- AIM OF THE EXERCISE
Set down exactly the lines from the one containing "End Values." through the end of the records below, both included, and nothing else.

[Collection entries]
(** * A verification model of the DeepSeek reasoner chat proxy

    The development follows [src/app/api/chat/route.ts]: request
    validation, history normalisation, the upstream call with its error
    mapping and the re-framing of the upstream event stream.

    JavaScript facilities the route relies on but does not define are kept
    abstract in the class [Runtime] ([JSON.parse], the truthiness and the
    printing of numbers, string conversion of non-string values); the
    WHATWG default stream controller and the exception discipline are
    modelled explicitly.  The handler is followed on every body
    [req.json()] can yield, of the declared types or not. *)

From Stdlib Require Import Ascii String.
From stdpp Require Import gmap strings list pretty.

Local Open Scope string_scope.
Local Open Scope list_scope.

(** ** Constants of the route *)

Definition nl : string := String "010"%char "".
Definition dq : string := String "034"%char "".

Definition TIMEOUT_MS : N := 30000.
Definition MAX_TOKENS : N := 4000.

Module API_ERROR_MESSAGES.
Definition DEFAULT : string := "与 DeepSeek API 通信时发生错误。".
Definition RATE_LIMIT : string := "速率限制超出。请稍后重试。".
Definition INVALID_KEY : string := "API 密钥无效。请检查您的配置。".
Definition BAD_REQUEST : string := "请求格式无效".
Definition SERVICE_UNAVAILABLE : string := "DeepSeek 服务暂时不可用。请稍后重试。".
Definition TIMEOUT : string := "请求超时".
Definition STREAM_FAILED : string := "流处理失败".
Definition PARSE_ERROR : string := "解析响应数据时发生错误".
Definition INVALID_MESSAGE_SEQUENCE : string :=
  "消息序列无效：用户和助手的消息必须交替出现".
Definition REASONING_CONTENT_NOT_ALLOWED : string :=
  "消息历史中不允许包含思维链内容".
End API_ERROR_MESSAGES.

Definition INVALID_REQUEST : string := "无效的请求参数".
Definition KEY_NOT_CONFIGURED : string := "API密钥未配置".

(** ** JavaScript values and exceptions *)

(** A value produced by [JSON.parse].  A number keeps its source text: its
    numeric value, hence its truthiness and its printed form, is a
    function of that text.  The fields of an object are listed in lookup
    order (the first binding of a key is the one a property read sees);
    [undefined] is the [None] of [option json]. *)
#[warnings="-register-all"]
Inductive json :=
| JNull
| JBool (b : bool)
| JNum (lexeme : string)
| JStr (s : string)
| JArr (items : list json)
| JObj (fields : list (string * json)).

Class Runtime := {
  (** [JSON.parse]: [None] when it throws a SyntaxError. *)
  JSON_parse : string → option json;
  (** whether the number written [lexeme] is neither zero nor NaN *)
  number_truthy : string → bool;
  (** string conversion of a value that is not a string, as performed by a
      template literal; [None] when the conversion throws *)
  ToString_other : json → option string
}.

(** What a [throw] carries: the route's own [ApiError], another instance of
    [Error] (with its [name] and [message]), or a value that is no [Error]. *)
Inductive exn :=
| ApiError (message : string) (status : N)
| JsError (name message : string)
| Thrown.

Definition exn_is_Error (e : exn) : bool :=
  match e with Thrown => false | _ => true end.

Definition exn_name (e : exn) : string :=
  match e with
  | ApiError _ _ => "ApiError"
  | JsError n _ => n
  | Thrown => ""
  end.

Definition exn_message (e : exn) : string :=
  match e with
  | ApiError m _ => m
  | JsError _ m => m
  | Thrown => ""
  end.

(** [e instanceof ApiError], and [e.status] when it is *)
Definition instanceof_ApiError (e : exn) : bool :=
  match e with ApiError _ _ => true | _ => false end.

Definition exn_status (e : exn) : N :=
  match e with ApiError _ st => st | _ => 0%N end.

Definition TypeError (m : string) : exn := JsError "TypeError" m.
Definition SyntaxError (m : string) : exn := JsError "SyntaxError" m.

(** The result of a computation that may throw. *)
Inductive outcome (A : Type) :=
| Ok (a : A)
| Throw (e : exn).
Arguments Ok {A} a.
Arguments Throw {A} e.

Definition obind {A B} (m : outcome A) (k : A → outcome B) : outcome B :=
  match m with
  | Ok a => k a
  | Throw e => Throw e
  end.

(** Computations that act on a state of type [S] and may throw; the state
    reached when the exception is raised is kept, since the handler that
    catches it goes on from there. *)
Definition M (St A : Type) : Type := St → outcome A * St.

Definition ret {St A} (a : A) : M St A := λ s, (Ok a, s).

Definition bind {St A B} (m : M St A) (k : A → M St B) : M St B :=
  λ s, match m s with
       | (Ok a, s') => k a s'
       | (Throw e, s') => (Throw e, s')
       end.

Definition lift {St A} (o : outcome A) : M St A := λ s, (o, s).

Definition throw {St A} (e : exn) : M St A := λ s, (Throw e, s).

(** [try { body } catch (error) { handler }] *)
Definition try_catch {St A} (body : M St A) (handler : exn → M St A) : M St A :=
  λ s, match body s with
       | (Ok a, s') => (Ok a, s')
       | (Throw e, s') => handler e s'
       end.

Notation "'let*' x ':=' m 'in' k" := (bind m (λ x, k))
  (at level 10, x name, m at level 100, k at level 200, only parsing).
Notation "m '>>' k" := (bind m (λ _, k))
  (at level 100, k at level 200, right associativity, only parsing).

Fixpoint assoc (k : string) (fields : list (string * json)) : option json :=
  match fields with
  | [] => None
  | (k', v) :: rest => if String.eqb k k' then Some v else assoc k rest
  end.

Section Values.
Context `{Runtime}.

(** ToBoolean. *)
Definition truthy (v : option json) : bool :=
  match v with
  | None | Some JNull => false
  | Some (JBool b) => b
  | Some (JNum lexeme) => number_truthy lexeme
  | Some (JStr s) => negb (String.eqb s "")
  | Some (JArr _) | Some (JObj _) => true
  end.

(** [v.k] for one of the property names the route reads ([prompt],
    [messages], [input], [reasoning_content], [choices], [delta],
    [content], [error], [message]): none of them is defined on a
    prototype, so only an object's own fields answer.  Reading a property
    of [null] or [undefined] throws. *)
Definition get (v : option json) (k : string) : outcome (option json) :=
  match v with
  | None | Some JNull =>
      Throw (TypeError ("Cannot read properties of null or undefined, reading " +:+ k))
  | Some (JObj fields) => Ok (assoc k fields)
  | Some _ => Ok None
  end.

(** [v?.k] *)
Definition get_opt (v : option json) (k : string) : option json :=
  match v with
  | Some (JObj fields) => assoc k fields
  | _ => None
  end.

(** [v?.[0]]: the first element of an array, the first code unit of a
    string, the field ["0"] of an object. *)
Definition index0_opt (v : option json) : option json :=
  match v with
  | Some (JArr items) => head items
  | Some (JStr (String c _)) => Some (JStr (String c ""))
  | Some (JObj fields) => assoc "0" fields
  | _ => None
  end.

(** The conversion a template literal applies to an interpolated value. *)
Definition ToString (v : json) : outcome string :=
  match v with
  | JStr s => Ok s
  | _ => match ToString_other v with
         | Some s => Ok s
         | None => Throw (TypeError "Cannot convert object to primitive value")
         end
  end.
End Values.

(** ** The outbound stream: a WHATWG default controller

    [createResponseStream] hands its [start] callback a
    [ReadableStreamDefaultController].  The record below is that
    controller together with the reader on the other side: [queue] holds
    the chunks enqueued and not yet read, [readRequests] counts the reads
    the consumer has pending, [consumed] is what the consumer has been
    handed so far.  The operations follow the Streams standard
    (ReadableStreamDefaultControllerEnqueue, Close and Error, and the pull
    steps of the default reader).  The consumer reads and never cancels. *)

Inductive StreamState :=
| readable
| closed
| errored (reason : string).

Record Controller := {
  state : StreamState;
  closeRequested : bool;
  queue : list string;
  readRequests : nat;
  consumed : list string
}.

- FINISHED EXERCISE
End Values.

(** ** The outbound stream: a WHATWG default controller

    [createResponseStream] hands its [start] callback a
    [ReadableStreamDefaultController].  The record below is that
    controller together with the reader on the other side: [queue] holds
    the chunks enqueued and not yet read, [readRequests] counts the reads
    the consumer has pending, [consumed] is what the consumer has been
    handed so far.  The operations follow the Streams standard
    (ReadableStreamDefaultControllerEnqueue, Close and Error, and the pull
    steps of the default reader).  The consumer reads and never cancels. *)

Inductive StreamState :=
| readable
| closed
| errored (reason : string).

Record Controller := {
  state : StreamState;
  closeRequested : bool;
  queue : list string;
  readRequests : nat;
  consumed : list string
}.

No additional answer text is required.